It’s the End of the World, as we know it… but how will it really end? The Mayans were way off. This psuedo-documentary presents five possible cataclysmic scenarios that might actually happen… at some point.
Samuel L. Jackson hosts an exploration of how likely a global apocalypse is, from a scientific point of view. Different scientists attempt to predict the five cataclysismic events most likely to devastate our world:
1 – An Ark Storm in California, is the most likely weather catastrophe to happen, on the scale of Noah’s flood. “It would be like having two or three (Hurricane) Katrinas at once.” On a small-scale, the 1861 Sacramento flood was similiar, creating 10 feet of continuous standing water. But the Ark Storm would create 100-mph winds, storms lasting more than a month, levees, dams, sewage-treatment plants and power lines would all collapse and 1/4 of all CA buildings will be flooded, with up to 20 feet of flood water. This scenario has a 10 percent chance of happening within the next 50 yrs.
2 – An Asteroid Impact, will cause Armageddon. It’s happened before; many astronomers predict it’ll happen again. Meteor Crater in Flagstaff, Arizona is the most famous in all the world, creating a sonic boom crashing 50,000 miles per hour upon impact. Astronomers continuously search the skies for near-Earth asteroids, which may originate between Jupiter and Mars, in the Asteroid Belt, which actually produces bigger ones than the Meteor Crater in Arizona. This event’s odds of happening: 1/20 in our children’s lifetime.
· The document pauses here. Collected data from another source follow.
Lemma debug_insn_decoded t insn d :
  mem_ifetch t (PC t) = Some insn -> insn <> 0 -> rv_decode zero_insn insn = Some (d, true) ->
  unlinked d -> is_fuse (opcode d) = false ->
  debug_insn t = leave (do_insn false t (set_pc (PC t) d) (csr_cycle t) (PC t)).
Proof.
  intros Hi Hn Hd Hu Hf. unfold debug_insn. rewrite Hi. cbn [mbind option_bind].
  rewrite (proj2 (Z.eqb_neq _ _) Hn), Hd. cbn [mbind option_bind negb].
  rewrite dispatch_insn by done. unfold do_insn, RVOP.
  destruct (insn_body _ _ _ _ _); rewrite ?end_op_unlinked by done; done.
Qed.

Lemma fetched_decoded s a irs e :
  fetched s a irs e -> Forall (fun ir => exists len, decoded len ir) irs.
Proof.
  revert a. induction irs as [|ir irs IH]; intros a HF; [constructor|].
  destruct HF as (insn & d & _ & _ & Hd & -> & HF). constructor; [|by eapply IH].
  pose proof (rv_decode_ok zero_insn insn zero_fresh) as D. rewrite Hd in D.
  exists (if is_compressed insn then 2 else 4). destruct D as [[] ? ? ? ? ?].
  split; [split|..]; done.
Qed.

Lemma only_last_cons ir irs : only_last_branches (ir :: irs) -> only_last_branches irs.
Proof. intros HB. change irs with (drop 1 (ir :: irs)). by apply only_last_drop. Qed.

Lemma run_steps s0 irs : forall a e s cycle,
  irs <> [] -> fetched s0 a irs e -> only_last_branches irs ->
  Forall (fun ir => drops_cycle (opcode ir) = false) irs ->
  code_stable s0 irs (late a cycle s) ->
  exists n, (1 <= n <= length irs)%nat /\
    steps n (late a cycle s) = leave (run_irs do_insn irs s cycle a).
Proof.
  induction irs as [|ir irs IH]; intros a e s cycle HN HF HB HD HS; [done|].
  destruct HF as (insn & d & Hi & Hn & Hd & -> & HF). clear HN.
  inversion HD as [|?? Hd1 Hd2]; subst.
  pose proof (rv_decode_ok zero_insn insn zero_fresh) as D. rewrite Hd in D. cbn in D.
  fold (ilen insn) in D.
  assert (debug_insn (late a cycle s) = leave (do_insn (more irs) s (set_pc a d) cycle a)) as E1.
  { rewrite (debug_insn_decoded _ insn d); [|..|apply D|apply D]; try done.
    - cbn [PC late set_PC csr_cycle set_csr_cycle]. apply do_insn_late; [done|apply D].
    - rewrite <- Hi. apply (HS 0%nat (late a cycle s) ltac:(cbn; lia) eq_refl (set_pc a d)).
      apply list_elem_of_here. }
  rewrite run_cons. destruct irs as [|ir2 irs].
  { exists 1%nat. split; [cbn; lia|]. cbn [steps]. rewrite E1. cbn [more continue].
    destruct (do_insn _ _ _ _ _) eqn:E2; cbn; try done.
    exfalso. revert E2. unfold do_insn, RVOP. destruct (insn_body _ _ _ _ _); try done;
      by rewrite end_op_unlinked by apply D. }
  assert (insn_is_branch (opcode d) = false) as Hb.
  { apply (HB 0%nat (set_pc a d)); [done|cbn; lia]. }
  destruct (do_insn (more (ir2 :: irs)) s (set_pc a d) cycle a) as [s' c' p'| | | |] eqn:E2;
    try (exists 1%nat; split; [cbn; lia|]; cbn [steps]; rewrite E1; done).
  cbn [continue leave] in *. apply do_insn_Go_next in E2 as (_ & _ & -> & _).
  assert (insn_len (opcode (set_pc a d)) = ilen insn) as El.
  { apply D. intros Eb. by rewrite Eb in Hb. }
  rewrite El in *.
  destruct (IH (a +u ilen insn) e s' c') as (n & Hn' & En); [done|done| |done| |].
  - by eapply only_last_cons.
  - intros k t' Hk Ht ir Hir. eapply (HS (S k) t'); [cbn in *; lia| |by apply list_elem_of_further].
    cbn [steps]. by rewrite E1.
  - exists (S n). split; [cbn in *; lia|]. cbn [steps]. by rewrite E1.
Qed.
End Block_steps.

(** * Through the passes *)

(** Instructions the passes treat correctly: no [sc.w], whose destination the folder takes
    for unchanged; none that writes [x0]; none that returns without storing the cycle
    count. *)
Record supported (ir : rv_insn) : Prop := {
  sup_scw : opcode ir <> rv_insn_scw;
  sup_clock : drops_cycle (opcode ir) = false;
  sup_zero : keeps_zero ir }.

Lemma supported_opt_ok len ir : decoded len ir -> supported ir -> opt_ok ir.
Proof.
  intros D [Hs _ Hz]. eapply decoded_opt_ok; [done|done|]. intros Ec E0.
  unfold keeps_zero in Hz. rewrite Ec in Hz. cbn in Hz. rewrite E0 in Hz.
  by specialize (Hz eq_refl).
Qed.

Lemma rewritten_fusable len ir ir' :
  rewritten ir ir' -> decoded len ir -> supported ir -> fusable ir'.
Proof.
  intros R D Hs. pose proof (supported_opt_ok _ _ D Hs) as Ho.
  destruct D as [Hwf Hu _ _ _ Hf]. destruct R as [|o r v Ho' Hd Hg Hn Hb|i Hi Hc|i Hi Hc].
  - split; [done..|apply Hs].
  - pose proof (dest_is_reg _ _ _ Hwf Hd) as Hr. destruct Hwf. split.
    + split; cbn; auto with words.
    + done.
    + by destruct Ho' as [-> | ->].
    + intros E. exfalso. eapply (opt_dest _ Ho Hg Hn). rewrite Hd.
      by destruct Ho' as [-> | ->]; cbn in E.
  - destruct Hwf. split; [split; cbn; try done; by destruct Hi as [? | ->]|done..].
  - destruct Hwf. split; [split; cbn; try done; by destruct Hi as [? | ->]|done..].
Qed.
Lemma rewritten_branch ir ir' :
  rewritten ir ir' -> insn_is_branch (opcode ir') = insn_is_branch (opcode ir).
Proof.
  intros [|o r v Ho _ _ _ Hb|i _ Hc|i _ Hc]; [done| | |].
  - rewrite Hb. by destruct Ho as [-> | ->].
  - cbn. destruct (opcode ir); done.
  - cbn. done.
Qed.

Lemma optimize_from_shape irs : forall info irs',
  optimize_from irs info = Some irs' -> Forall2 rewritten irs irs'.
Proof.
  induction irs as [|ir irs IH]; intros info irs' E; [by injection E as <-|].
  cbn in E. apply bind_Some in E as ([ir' info'] & Ei & (rest' & Er & [= <-])%bind_Some).
  constructor; [by eapply constopt_shape|by eapply IH].
Qed.

Section Passes.
Context `{riscv_io_laws} `{!clock_law} `{softfloat_laws} `{allocator}.

Lemma fetched_straight s irs : forall a e,
  fetched s a irs e -> only_last_branches irs -> Forall supported irs -> straight a irs.
Proof.
  induction irs as [|ir irs IH]; intros a e HF HB HS; [done|].
  destruct HF as (insn & d & Hi & Hn & Hd & -> & HF). inversion HS as [|?? Hs1 Hs2]; subst.
  pose proof (rv_decode_ok zero_insn insn zero_fresh) as D. rewrite Hd in D. cbn in D.
  fold (ilen insn) in D.
  assert (decoded (ilen insn) (set_pc a d)) as D'.
  { destruct D as [[] ? ? ? ? ?]. split; [split|..]; done. }
  cbn [straight]. split_and!; [done|by eapply supported_opt_ok|apply D| |].
  - intros Hne. apply (HB 0%nat (set_pc a d)); [done|]. destruct irs; [done|cbn; lia].
  - destruct irs as [|ir2 irs]; [done|].
    rewrite (dec_len _ _ D'); [by eapply IH; eauto using only_last_cons|].
    intros Eb. specialize (HB 0%nat (set_pc a d) eq_refl ltac:(cbn; lia)). by rewrite Eb in HB.
Qed.

Lemma normal_equiv r r' : r ≡ r' -> normal r' -> normal r.
Proof. unfold equiv, step_equiv. destruct r as [| | |[] |], r' as [| | |[] |]; by cbn. Qed.
Lemma erase_late p c s : erase (late p c s) = late p c (erase s).
Proof. done. Qed.
Lemma leave_equiv r r' : r ≡ r' -> erase <$> leave r = erase <$> leave r'.
Proof.
  unfold equiv, step_equiv. destruct r, r'; cbn [erase_step leave]; intros E;
    try discriminate E; try done; cbn [fmap option_fmap option_map]; f_equal;
    revert E; generalize (erase_late); generalize erase; intros er El E; rewrite ?El;
    first [by injection E as -> -> -> | by injection E as -> ->].
Qed.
3 – A Midwest Mega-Earthquake will happen; the question is not if, but when. One of America’s most-deadly Earthquake Zones is located near Tiptonville, Tennessee, where three of America’s largest earthquakes have taken place, measuring between Magnitudes 7 to 8, in the winter of 1911 creating sand blows, or sand volcanos, a rare natural occurance. Earthquakes near this area also created 1.5 billion cubic feet of water, forming the largest lake in TN, Reelfoot Lake. When could it happen again? There’s a 1/10 chance of a Mega Earthquake happening within the next 50 years, creating mass destruction throughout five states.
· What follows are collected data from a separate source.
Lemma remove_fix_elements path t u :
  remove_fix path t = Some u -> elements u = before path ++ elements t ++ after path.
Proof.
  revert t. induction path as [|[pn c] path IH]; intros t; cbn [remove_fix].
  - intros E. run_tree E. cbn. by rewrite app_nil_r.
  - destruct pn as [|n pc l r], c; intros E; run_tree E; try apply plug_below_root_plug in E;
      first [apply plug_elements in E | apply IH in E]; rewrite E; flat_app.
Qed.

(** * Balance *)

Lemma plug_llrb red h path c t :
  ctx red h path -> llrb c h t -> (c = RB_RED -> red = true) ->
  exists u h', plug path t = Some u /\ llrb RB_BLACK h' u.
Proof.
  intros Hc. revert c t. induction Hc; intros c' t Ht Hr; cbn;
    [|apply (IHHc RB_BLACK)|apply (IHHc RB_BLACK)|apply (IHHc RB_RED)|apply (IHHc RB_RED)];
    try done; destruct c'; try (by discriminate Hr); eauto with llrb.
Qed.

(** The trees the loop of [map_insert] meets: balanced, or with a red node whose left child
    is red too where the old subtree may have had a red root. *)
Inductive inserted : bool -> nat -> tree K V -> Prop :=
  | inserted_black b n c h l r :
      llrb c h l -> llrb RB_BLACK h r -> inserted b (S h) (Node n RB_BLACK l r)
  | inserted_red b n h l r :
      llrb RB_BLACK h l -> llrb RB_BLACK h r -> inserted b h (Node n RB_RED l r)
  | inserted_redred n h l r :
      llrb RB_RED h l -> llrb RB_BLACK h r -> inserted true h (Node n RB_RED l r).
Hint Constructors inserted : llrb.

Lemma plug_not_null path t u : plug path t = Some u -> t <> NULL -> u <> NULL.
Proof.
  revert t. induction path as [|[[|n c l r] cmp] path IH]; intros t; cbn.
  - congruence.
  - by destruct cmp.
  - destruct cmp; cbn; intros E _; by apply (IH _ E).
Qed.

Lemma llrb_is_red c h t : llrb c h t -> is_red t = bool_decide (c = RB_RED).
Proof. by inversion 1. Qed.
Lemma llrb_set_black c h t :
  llrb c h t -> t <> NULL -> exists t' h', rb_node_set_black t = Some t' /\ llrb RB_BLACK h' t'.
Proof. inversion 1; [done|intros _..]; cbn; eauto with llrb. Qed.

Lemma plug_done red h path c t :
  ctx red h path -> llrb c h t -> (c = RB_RED -> red = true) -> t <> NULL ->
  exists u u' h', plug path t = Some u /\ rb_node_set_black u = Some u' /\ llrb RB_BLACK h' u'.
Proof.
  intros Hc Ht Hr Hn. destruct (plug_llrb red h path c t) as (u & h' & E & Hu); [done..|].
  destruct (llrb_set_black _ _ _ Hu) as (u' & h'' & E' & Hu'); [by eapply plug_not_null|].
  by exists u, u', h''.
Qed.

Lemma insert_fix_llrb red h path t :
  ctx red h path -> inserted red h t ->
  exists u u' h', insert_fix path t = Some u /\ rb_node_set_black u = Some u' /\
    llrb RB_BLACK h' u'.
Proof.
  intros Hc. revert t. induction Hc; intros t Ht; [inversion Ht; subst; cbn; eauto 10 with llrb|..].
  all: inversion Ht; subst; cbn.
  (* a black child ends the loop *)
  all: try (eapply plug_done; eauto with llrb; done).
  (* otherwise the new subtree is again one of [inserted] *)
  all: repeat match goal with
    | H : llrb ?c _ ?l |- context [is_red ?l] => rewrite (llrb_is_red _ _ _ H); cbn
    end.
  all: try (apply IHHc; eauto with llrb; fail).
  - inversion H0; subst; apply IHHc; eauto with llrb.
  - destruct c; [|inversion H; subst]; apply IHHc; eauto with llrb.
Qed.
4 – An East-Coast Mega-Tsunami might happen, originating 3,000 miles away from La Palma, in the Canary Islands. This island is on the tip of a huge undersea volcano, just off Africa’s coast. Water is trapped within the walls of the super-volcano, and should an eruption occur, when the water meets magma, the water would shoot outward, and landmass collapses, with half an island possibly collapsing, creating a major tidal wave travelling at 500 miles an hour across the Atlantic Ocean. It would reach the United States within eight hours and flood all land 40 miles inland. The chances of La Palma blowing within 100 years? 1/1000, destroying the total Easter Seaboard with an estimated death toll of 4 million — more than any natural disaster on record. However, in looking up information on La Palma, it seems scientists have already disproven this theory, so I’m somewhat confused if this scenario is science-fact, or pure science fiction.
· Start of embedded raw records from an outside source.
(* ===== verification/UtilsProofs.v ===== *)
(** [sanitize_path] against a specification on path components, the hash set as a set, and
    the bounds of the hash functions. *)

From S2P Require Import Prelude.
From S2P Require Import Utils.

(** * Specification of paths

    A path is its components.  Normalising keeps the components that survive as a number of
    leading [..] and a stack of ordinary components, top first. *)

Fixpoint split_slash (s : list Z) : list (list Z) :=
  match s with
  | [] => [[]]
  | c :: s =>
      if c =? SLASH then [] :: split_slash s
      else match split_slash s with e :: es => (c :: e) :: es | [] => [[c]] end
  end.

Definition step_component (root : bool) (st : nat * list (list Z)) (e : list Z)
    : nat * list (list Z) :=
  let '(k, stack) := st in
  if decide (e = [] \/ e = [DOT]) then st
  else if decide (e = [DOT; DOT]) then
    match stack with
    | _ :: stack => (k, stack)
    | [] => if root then st else (S k, [])
    end
  else (k, e :: stack).

Definition normalize (root : bool) (path : list Z) : nat * list (list Z) :=
  foldl (step_component root) (O, []) (split_slash path).

Fixpoint join (es : list (list Z)) : list Z :=
  match es with
  | [] => []
  | [e] => e
  | e :: es => e ++ SLASH :: join es
  end.

Definition components (st : nat * list (list Z)) : list (list Z) :=
  replicate st.1 [DOT; DOT] ++ rev st.2.
Definition render (root : bool) (st : nat * list (list Z)) : list Z :=
  (if root then [SLASH] else []) ++ join (components st).

Definition is_rooted (path : list Z) : bool :=
  match path with c :: _ => c =? SLASH | [] => false end.

Definition clean (path : list Z) : list Z :=
  match render (is_rooted path) (normalize (is_rooted path) path) with
  | [] => [DOT]
  | res => res
  end.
5 – And finally, a Super Volcano, long dormant and located deep underneath Yellowstone National Park, covering an area the size of Connecticut, more than 5,000 square miles — if awakened would create an ash cloud 25 miles high — and is expected to erupt any year now. Recently, the land surrounding the caldera has risen and settled down, creating a wave-like effect, during the many underground earthquake swarms. When it eventually blows its top, this super-volcano will erupt with the force of 1,000 Hiroshima atomic bombs every second, and within hours would destroy a 600-mile radius, killing nine out of 10 people within this zone. Its volcanic dust would cause long-term lung damage, and when paired with the jet stream, it could envelop the entire planet.
How Will The World End? is a precautionary tale, but feels like it’s mostly created for shock value, which seemingly used some information that has already been disproven. Originally airing as a part of the Curiosity Science Channel, How Will the World End? recently aired on the Discovery Channel to cash in on the end of the Mayan calendar.
Strength: Samuel L. Jackson is smooth talking the End of The World!
Weakness: Is this science-fact or science-fiction?
WTF Moment: There was never a title screen used for this program. Very odd.
– “This is something we’ve never seen before.”
– “An Ark Storm in California would be catastrophic.”
– “It’s the catatrosphies that take us by surprise.”
– “An object might be discovered with an impact trajectory just months before its impact.”
– “Anybody within immediate proximity is going to be ripped apart by the blast.”
– “When I look at La Palma, I see a disaster waiting to happen.”
– “From 2004 to 2010 we saw uplift rates of the caldera, up to about three inches per year.”